Maybe I’m uniquely qualified to respond to this, since I’m both a lawyer and a former owner of a fast food restaurant.  McDonalds was selling coffee about 40 degrees hotter than our restaurant did.  The plaintiff in that case spilled hot coffee on herself (quite forseeable when the person buying the coffee is riding in a car) and needed extensive skin grafts as a result.  Thank god she didn’t drink the coffee—I’m not sure you can get skin grafts in your throat.

Moreover, they knew that this was dangerous: there had already been cases of serious burns due to their coffee and they’d kept it that hot anyway.  It was, when you look at it beyond the simplistic way the case was normally reported, a classic example of negligence.

Comment #284: KeithM  on  03/07  at  01:19 PM

Okay, I know I’m late on this thread, but can someone please explain how success is being “punished” by going back to a tax rate we had during relative economic prosperity?

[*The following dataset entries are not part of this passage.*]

(** * Motion-mapping core of cozmo-homebrew

    A shallow embedding of the two wheel-command mappers of the repository:

    - [translate_speed]    (Scripts/rc-wireless-opencv.py, lines 90-105),
      the arcade-drive mapper;
    - [_get_motor_thrust]  (test-connection.py, lines 295-319),
      the throttle/steering mapper.

    and of the code around them: the gamepad handler [_handle_input] and the
    keyboard loop of test-connection.py, the joystick event loop and the
    command-line flags of Scripts/rc-wireless-opencv.py.

    Number model.  Python floats are read as exact rationals ([Q]): every
    arithmetic operator is the exact one, [==] on floats is [Qeq] and [<] is
    [Qlt].  Rounding, infinities and NaN are outside the model; the
    statements below speak about the real-number behaviour of the code.

    Error model.  The float operators [%] and [/] raise [ZeroDivisionError]
    on a zero divisor; [+], [-], [*], unary minus, comparisons, [min] and
    [max] cannot fail on numbers.  Fallible code lives in the [outcome]
    monad. *)

From Stdlib Require Import QArith Qround Qabs Qminmax ZArith Lia Lqa List Bool.
From Stdlib Require Import Setoid Morphisms.
From Stdlib Require Import String Ascii.
From Stdlib Require Import PrimFloat FloatOps SpecFloat.
Import ListNotations.

Local Open Scope Q_scope.

(** ** Outcomes of a Python call *)

Inductive exn : Type :=
| ZeroDivisionError.
(** X30.  The emission summary raises [TypeError] exactly when its
    activities carry both a naive and an aware date.  Otherwise it is
    returned, and its date range is absent exactly when no activity
    carries a date; when present, its two ends are dates of activities and
    every dated activity lies between them. *)
Theorem date_range_bounds (all_activities : list Emissions.activity) :
  let dates := Emissions.dates_of all_activities in
  match Emissions.get_emissions_summary all_activities with
  | Exn.Raised e =>
      e = Emissions.mixed
      /\ (exists d, d ∈ dates /\ Emissions.aware d = false)
      /\ (exists d, d ∈ dates /\ Emissions.aware d = true)
  | Exn.Returned s =>
      (exists kind, Forall (fun d => Emissions.aware d = kind) dates)
      /\ match Emissions.date_range s with
         | None => Forall (fun act => Emissions.date act = None) all_activities
         | Some (earliest, latest) =>
             (exists act, act ∈ all_activities /\ Emissions.date act = Some earliest)
             /\ (exists act, act ∈ all_activities /\ Emissions.date act = Some latest)
             /\ forall act d,
                  act ∈ all_activities -> Emissions.date act = Some d ->
                  (Emissions.instant earliest <= Emissions.instant d
                   <= Emissions.instant latest)%Z
         end
  end.
Proof.
  intros dates.
  pose proof (summary_cases all_activities) as Hcases. cbv zeta in Hcases. fold dates in Hcases.
  assert (Helem : forall d, d ∈ dates
                            <-> exists act, act ∈ all_activities /\ Emissions.date act = Some d).
  { intros d. unfold dates, Emissions.dates_of. apply list_elem_of_omap. }
  destruct (Emissions.get_emissions_summary all_activities) as [s | e]; [| exact Hcases].
  destruct Hcases as (_ & _ & _ & Hkind & Hrange). split; [exact Hkind |].
  destruct (Emissions.date_range s) as [[earliest latest] |].
  - destruct Hrange as (He & Hl & Hall).
    split; [by apply Helem |]. split; [by apply Helem |].
    intros act d Hact Hd. apply Hall, Helem. eauto.
  - apply Forall_forall. intros act Hact.
    destruct (Emissions.date act) as [d |] eqn:Hd; [| reflexivity].
    assert (Hin : d ∈ dates) by (apply Helem; eauto).
    rewrite Hrange in Hin. by apply elem_of_nil in Hin.
Qed.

in the same sense that once a child has been rewarded by being given a cookie, if you do not continue to give them cookies every 5 minutes, you are punishing them.

Comment #285: karpad  on  03/08  at  04:50 PM

If the value the market puts on his time represents an efficient or utility-maximizing amount of work for him to be undertaking, then taxation may result in a less desirable amount of time worked.

In what way is this a bad thing? People still get sick, they still need doctors, regardless of how much this particular doctor (who is not unique, no matter how much they’d like to think so) works. Go ahead, “go Galt.” A smarter doctor will just step up and do your job. If Reardon Metal collapses, the trains don’t stop running. Johnston Metal just takes up the excess line.